Defendant Royal Alliance Associates, Inc. has moved for an order, pursuant to Rule 59, Fed. R. Civ. P., dismissing the Complaint.
For the following reasons, the Plaintiffs' motion for a suggestion of remand is denied, the Plaintiffs request for a stay is denied, and the Plaintiffs are granted leave to replead. The Defendants' motions are granted with the exception of their demands that the dismissal of the Complaint be with prejudice.
The background of the cases involved in this multidistrict litigation has been extensively described in previous opinions of this Court, familiarity with which is assumed. See, e.g., In re Integrated Resources Real Estate Ltd. Partnerships Secs. Litig., MDL No. 897, Misc. 21-61, 1994 U.S. Dist. LEXIS 4116 (S.D.N.Y. April 4, 1994); In re Integrated Resources Real Estate Ltd. Partnerships Secs. Litig., MDL No. 897, Misc. 21-59, 1993 U.S. Dist. LEXIS 18141 (S.D.N.Y. Dec. 22, 1993) ("Global III & IV"); In re Integrated Resources Real Estate Ltd. Partnerships Secs. Litig., 815 F. Supp. 620 (S.D.N.Y. 1993) ("Global I & II").

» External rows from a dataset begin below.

(* ===== verification/GcCorrect.v ===== *)
(** Correctness of the collector: a full collection frees exactly the unreachable objects, and
    collection steps interleaved with a mutator that uses the write barrier never free a reachable
    one. *)
From S2P Require Import Prelude GcHeap GcInvariant.

(** What the collector relies on in a runtime's weak reference processing (its documentation in
    [visitor.rs]: it clears weak references and removes entries, so no strong pointer appears). *)
Class GcContextLaws (C : Type) `{!GcContext C} : Prop := {
  weak_roots : forall (ctx : C) h x, x ∈ roots (process_weak_refs ctx h) -> x ∈ roots ctx;
  weak_children : forall (ctx : C) h x y,
    y ∈ children (process_weak_refs ctx h) x -> y ∈ children ctx x;
}.

Section correct.
Context {C : Type} `{!GcContext C, !GcContextLaws C}.

(** * The invariant of every phase

    [K] bounds the survivors of the running collection from above, [R] from below; [n] bounds
    the remaining work. *)
Inductive HeapInv (K R : Z -> Prop) (ctx : C) (h : Heap) : list Z -> nat -> Prop :=
| inv_idle l :
    IdleInv ctx h l -> (forall x, x ∈ l -> K x) -> (forall x, R x -> x ∈ l) ->
    HeapInv K R ctx h l 0
| inv_marking l :
    phase h = Marking -> Linked h l -> ClosedHeap ctx (mem h) -> TriColor ctx h ->
    child_closed ctx K -> marks_only K h -> (forall x, R x -> reachable ctx x) ->
    HeapInv K R ctx h l (3 + length l + nonblack (mem h) l)
| inv_weak l :
    phase h = WeakRefProcessing -> Linked h l -> ClosedHeap ctx (mem h) -> TriColor ctx h ->
    gray_queue h = [] -> marks_only K h -> (forall x, R x -> color_at (mem h) x = Some Black) ->
    HeapInv K R ctx h l (2 + length l)
| inv_sweep done todo :
    SweepInv ctx h done todo -> (forall x, live done (mem h) x -> K x) ->
    (forall x, R x -> live done (mem h) x) ->
    HeapInv K R ctx h (done ++ todo) (1 + length todo).

(** When marking is over, every reachable object is black. *)
Lemma tri_color_end ctx h x :
  TriColor ctx h -> gray_queue h = [] -> reachable ctx x -> color_at (mem h) x = Some Black.
Proof.
  intros [_ Hq Hr Hb] Hnil.
  assert (Hm : forall y, marked_at (mem h) y -> color_at (mem h) y = Some Black).
  { intros y [Hy|Hy]; [|done]. apply Hq in Hy. rewrite Hnil in Hy. by apply elem_of_nil in Hy. }
  induction 1; eauto.
Qed.

Lemma HeapInv_weaken K R ctx h l n :
  HeapInv K R ctx h l n -> HeapInv (fun _ => True) (fun _ => False) ctx h l n.
Proof.
  intros [l' I _ _|l' ? ? ? ? _ _ _|l' ? ? ? ? ? _ _|d t I _ _]; by constructor.
Qed.

Lemma HeapInv_alive K R ctx h l n x :
  HeapInv K R ctx h l n -> reachable ctx x -> is_Some (mem h !! x).
Proof.
  intros [l' I _ _|l' _ _ Hc _ _ _ _|l' _ _ Hc _ _ _ _|d t I _ _] Hx.
  - by eapply reachable_dom; [apply I|].
  - by eapply reachable_dom.
  - by eapply reachable_dom.
  - assert (Hl : live d (mem h) x).
    { induction Hx; [by apply I|by eapply (sw_children _ _ _ _ I)]. }
    destruct Hl as [Hl|Hl].
    + apply (lk_dom _ _ (sw_linked _ _ _ _ I)). set_solver.
    + apply color_at_dom. by rewrite Hl.
Qed.

(** * Progress and preservation of one collection step *)
Lemma gc_step_inv K R ctx h l n :
  HeapInv K R ctx h l n ->
  exists b ctx' h' l' n', gc_step ctx h = Done (b, ctx', h') /\
    HeapInv K R ctx' h' l' n' /\ l' `sublist_of` l /\
    b = gc_in_progress h' /\ (b = true -> (n' < n)%nat) /\ (b = false -> IdleInv ctx' h' l').
Proof.
  intros [l0 I HK HR|l0 Hp Hl Hc Ht HKc HK HR|l0 Hp Hl Hc Ht Hq HK HR|d t I HK HR]; unfold gc_step.
  - rewrite (id_phase _ _ _ I). exists false, ctx, h, l0, 0%nat.
    split_and!; [done|by constructor|done| |done|done].
    unfold gc_in_progress. by rewrite (id_phase _ _ _ I).
  - rewrite Hp. destruct (mark_step_spec ctx DEFAULT_MARK_STEP_SIZE h l0 Hl Hc Ht Hp)
      as (h' & E & Hl' & Hc' & Ht' & HK' & _ & _ & [[Hp' Hq']|[Hp' Hn']]).
    + rewrite E. eexists _, _, _, _, _. split; [done|]. split.
      { eapply (inv_weak _ _ _ _ l0); try done; [by apply HK'|].
        intros x Hx. eapply tri_color_end; eauto. }
      unfold gc_in_progress. rewrite Hp'. split_and!; [done|done|lia|done].
    + rewrite E. eexists _, _, _, _, _. split; [done|]. split.
      { eapply (inv_marking _ _ _ _ l0); try done. by apply HK'. }
      unfold gc_in_progress. rewrite Hp'. unfold DEFAULT_MARK_STEP_SIZE in *.
      split_and!; [done|done|lia|done].
  - rewrite Hp. eexists _, _, _, _, _. split; [done|].
    assert (Hb : forall x, live [] (mem h) x <-> marked_at (mem h) x).
    { intros x. unfold live, marked_at. rewrite elem_of_nil. split; [tauto|]. intros [Hg|]; [|tauto].
      apply (tc_queue _ _ Ht) in Hg. rewrite Hq in Hg. by apply elem_of_nil in Hg. }
    split.
    { apply (inv_sweep K R _ _ [] l0).
      - split; try done.
        + destruct Hl; split; done.
        + cbn. destruct Hl as [Hs _ _ _ _ _ _ _]. destruct l0; cbn in Hs; naive_solver.
        + intros x Hx. by apply elem_of_nil in Hx.
        + intros x _. cbn. rewrite <-(tc_queue _ _ Ht), Hq. apply not_elem_of_nil.
        + intros x Hx. apply Hb. apply Ht. by apply weak_roots in Hx.
        + intros x y Hx Hy. apply Hb. apply weak_children in Hy. apply (tc_black _ _ Ht x); [|done].
          destruct Hx as [Hx|Hx]; [by apply elem_of_nil in Hx|done].
      - intros x Hx. apply HK. by apply Hb.
      - intros x Hx. right. by apply HR. }
    cbn. split_and!; [done|done|lia|done].
  - rewrite (sw_phase _ _ _ _ I).
    destruct (sweep_step_spec ctx DEFAULT_SWEEP_STEP_SIZE h d t I)
      as (h' & E & [(d' & t' & I' & Hn & Hs & HL)|(l' & I' & Hs & HL)]); rewrite E.
    + eexists _, _, _, _, _. split; [done|]. split.
      { apply (inv_sweep K R _ _ d' t'); [done|..]; setoid_rewrite HL; done. }
      unfold gc_in_progress. rewrite (sw_phase _ _ _ _ I'). unfold DEFAULT_SWEEP_STEP_SIZE in *.
      split_and!; [done|done|lia|done].
    + eexists _, _, _, _, _. split; [done|]. split.
      { apply (inv_idle K R _ _ l'); [done|..]; setoid_rewrite HL; done. }
      unfold gc_in_progress. rewrite (id_phase _ _ _ I'). done.
Qed.

(** [finish_gc] returns once its fuel exceeds the bound on the remaining work. *)
Lemma finish_gc_total K R fuel steps ctx h l n :
  HeapInv K R ctx h l n -> (n < fuel)%nat ->
  exists steps' ctx' h' l' n', finish_gc fuel steps ctx h = Done (steps', ctx', h') /\
    HeapInv K R ctx' h' l' n' /\ IdleInv ctx' h' l' /\ l' `sublist_of` l /\
    (steps' <= steps + n + 1)%nat.
Proof.
  revert steps ctx h l n. induction fuel as [|fuel IH]; intros steps ctx h l n I Hn; [lia|].
  cbn [finish_gc].
  destruct (gc_step_inv K R ctx h l n I) as (b & ctx1 & h1 & l1 & n1 & E & I1 & Hs & Hb & Hlt & Hid).
  rewrite E. cbn. destruct b.
  - specialize (Hlt eq_refl). destruct (IH (S steps) ctx1 h1 l1 n1 I1) as
      (s2 & c2 & h2 & l2 & n2 & E2 & I2 & Hid2 & Hs2 & Hb2); [lia|].
    exists s2, c2, h2, l2, n2. split_and!; try done; [by etrans|lia].
  - exists (S steps), ctx1, h1, l1, n1. split_and!; try done; [by apply Hid|lia].
Qed.

(** [start_gc] shades the roots of an idle heap and enters the marking phase. *)
Lemma start_gc_inv ctx h l :
  IdleInv ctx h l ->
  exists h', start_gc ctx h = Done h' /\
    HeapInv (reachable ctx) (reachable ctx) ctx h' l (3 + length l + nonblack (mem h') l).
Proof.
  intros I. unfold start_gc, gc_in_progress. rewrite (id_phase _ _ _ I). cbn.
  set (h0 := set_freed 0 0 (set_phase RootScanning h)).
  destruct (shade_all_spec (roots ctx) h0) as (h1 & E1 & S1).
  { intros x Hx. by apply (id_closed _ _ _ I). }
  rewrite marker_calls_shade. unfold roots in E1. rewrite E1. cbn.
  assert (Hw : forall x, color_at (mem h) x = None \/ color_at (mem h) x = Some White).
  { intros x. destruct (color_at (mem h) x) as [c|] eqn:Hc; [right|by left]. rewrite <-Hc.
    apply I. apply (id_linked _ _ _ I). apply color_at_dom. by rewrite Hc. }
  assert (Hl1 : Linked h1 l).
  { eapply Shaded_Linked; [done|]. eapply (Linked_shape h); try done; [by rewrite (proj1 (id_freed _ _ _ I))
      |by rewrite (proj2 (id_freed _ _ _ I))|apply I]. }
  destruct (sh_queue _ _ _ S1) as (new & Qn & Nn & En).
  assert (Hq1 : gray_queue h1 = new) by (rewrite Qn; cbn; rewrite (id_queue _ _ _ I); apply app_nil_r).
  eexists. split; [done|]. apply inv_marking; try done.
  - destruct Hl1; split; done.
  - eapply ClosedHeap_dom; [|apply I]. intros x. cbn. apply (Shaded_dom _ _ _ x S1).
  - split; cbn; rewrite ?Hq1.
    + done.
    + intros x. rewrite En, (sh_color _ _ _ S1 x). cbn.
      destruct (Hw x) as [->| ->]; case_decide; naive_solver.
    + intros x Hx. eapply Shaded_marks; [done|done|]. by apply (id_closed _ _ _ I).
    + intros x y Hx. apply (Shaded_black _ _ _ x S1) in Hx. cbn in Hx.
      destruct (Hw x); congruence.
  - intros x y Hx Hy. by eapply reach_child.
  - intros x Hx. unfold marked_at in Hx. cbn in Hx. rewrite (sh_color _ _ _ S1 x) in Hx. cbn in Hx.
    destruct (decide _) as [[_ Hr]|_]; [by apply reach_root|]. destruct (Hw x); naive_solver.
Qed.
(** C1: a full collection ([Context::run_gc]) of an idle heap returns, for any fuel above a bound
    linear in the number of objects, without touching freed memory; the heap is idle again, its
    invariant holds, and its objects are exactly the reachable ones, in their old order. *)
Theorem run_gc_collects_garbage ctx h l fuel :
  IdleInv ctx h l -> (3 + 2 * length l < fuel)%nat ->
  exists ctx' h' l', run_gc fuel ctx h = Done (ctx', h') /\ IdleInv ctx' h' l' /\
    l' `sublist_of` l /\ (forall x, x ∈ l' <-> reachable ctx x) /\
    (forall x, is_Some (mem h' !! x) <-> reachable ctx x).
Proof.
  intros I Hf. destruct (start_gc_inv ctx h l I) as (h1 & E1 & I1).
  assert (Hn : (nonblack (mem h1) l <= length l)%nat) by apply length_filter.
  destruct (finish_gc_total _ _ fuel 0 _ _ _ _ I1) as (s2 & c2 & h2 & l2 & n2 & E2 & I2 & Id & Hs & _);
    [lia|].
  exists c2, h2, l2. unfold run_gc. rewrite E1. cbn. rewrite E2. cbn.
  assert (Hx : forall x, x ∈ l2 <-> reachable ctx x).
  { destruct I2 as [? ? HK HR|l2 Hp|l2 Hp|d t Sw]; [intros x; split; auto|exfalso..].
    all: pose proof (id_phase _ _ _ Id); try pose proof (sw_phase _ _ _ _ Sw); congruence. }
  split_and!; try done. intros x. by rewrite <-(lk_dom _ _ (id_linked _ _ _ Id)), Hx.
Qed.

(** * Interleaving with the mutator *)

(** [barriers ts]: the write barrier on each pointer the mutator stores. *)
Fixpoint barriers (ts : list GcPtr) (h : Heap) : outcome Heap :=
  match ts with
  | [] => Done h
  | t :: ts' => h' ← write_barrier t h; barriers ts' h'
  end.

(** The mutator changes the object graph: every strong pointer it adds, in the roots or in an
    object, points to an object it can reach and is passed to the write barrier. *)
Record mutation (ctx ctx' : C) (ts : list GcPtr) : Prop := mkMutation {
  mu_roots : forall x, x ∈ roots ctx' -> x ∈ roots ctx \/ x ∈ targets (Visit <$> ts);
  mu_children : forall x y, y ∈ children ctx' x ->
    y ∈ children ctx x \/ y ∈ targets (Visit <$> ts);
  mu_reach : forall x, x ∈ targets (Visit <$> ts) -> reachable ctx x;
}.

(** A new object becomes a root; its fields are initialised by later mutations. *)
Record new_object (ctx ctx' : C) (x : Z) : Prop := mkNewObject {
  no_roots : forall y, y ∈ roots ctx' -> y = x \/ y ∈ roots ctx;
  no_children : forall y z, y <> x -> z ∈ children ctx' y -> z ∈ children ctx y;
  no_fields : children ctx' x = [];
}.

(** Steps of the mutator and the collector, in any order.  Allocation is not modelled in the
    sweeping phase: see [alloc_while_sweeping_dangles] for why it must be excluded. *)
Inductive gc_trans (sys_alloc : gmap Z GcHeader -> Z -> option Z) : C * Heap -> C * Heap -> Prop :=
| tr_start ctx h h' :
    start_gc ctx h = Done h' -> gc_trans sys_alloc (ctx, h) (ctx, h')
| tr_step ctx h b ctx' h' :
    gc_step ctx h = Done (b, ctx', h') -> gc_trans sys_alloc (ctx, h) (ctx', h')
| tr_mutate ctx h ts ctx' h' :
    mutation ctx ctx' ts -> barriers ts h = Done h' -> gc_trans sys_alloc (ctx, h) (ctx', h')
| tr_alloc ctx h size align p ctx1 ctx' h' :
    0 <= size <= isize_max ->
    alloc_with_size sys_alloc ctx size align h = Done (inl p, ctx1, h') ->
    (* neither statistic overflowed *)
    HEADER_SIZE + size <= bytes_allocated h' -> 1 <= num_objects h' ->
    phase h' <> Sweeping ->
    new_object ctx1 ctx' (from_object_ptr p) ->
    gc_trans sys_alloc (ctx, h) (ctx', h')
| tr_alloc_failed ctx h size align ctx' h' :
    alloc_with_size sys_alloc ctx size align h = Done (inr tt, ctx', h') ->
    gc_trans sys_alloc (ctx, h) (ctx', h').

(** The invariant of the interleaved system. *)
Definition GcInv (s : C * Heap) : Prop :=
  exists l n, HeapInv (fun _ => True) (fun _ => False) s.1 s.2 l n.

Lemma GcInv_alive s x : GcInv s -> reachable s.1 x -> is_Some (mem s.2 !! x).
Proof. intros (l & n & I). by eapply HeapInv_alive. Qed.

Lemma Shaded_phase xs h h' : Shaded xs h h' -> phase h' = phase h.
Proof. intros S. by rewrite (sh_frame _ _ _ S). Qed.

Lemma write_barrier_shade t h :
  write_barrier t h =
    if is_marking h then shade_all (targets [Visit t]) h else Done h.
Proof.
  unfold write_barrier, mark_gray_ptr, targets. rewrite mark_gray_raw_shade. cbn.
  destruct (is_marking h); [|done]. destruct (is_dangling t); [done|]. cbn.
  destruct (ptr t =? 0); cbn; [done|]. by destruct (shade _ h).
Qed.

The Plaintiffs are the Kinley Corporation (the "Corporation") and its affiliates, all of whom are domiciled or resident in Harris County, Texas. John C. ("Jack") Kinley, now deceased, and his widow, Edith Kinley, were directors, officers, and principal stockholders of the Corporation and allegedly individually invested with the Defendants. Edith Kinley is the duly appointed independent executrix of the estate of Jack Kinley.
Karl S. Kinley, the son of Jack and Edith, is an officer, director, and stockholder of the Corporation. Karl, with his wife Melinda Kinley allegedly individually invested with the Defendants.
Kinley Corporation Profit Sharing Plan, Kinley Corporation Deferred Benefit Plan, and Kinley Corporation Employee Benefit Plan are each benefit plans created for the officers and employees of the Corporation and each allegedly invested with the Defendants.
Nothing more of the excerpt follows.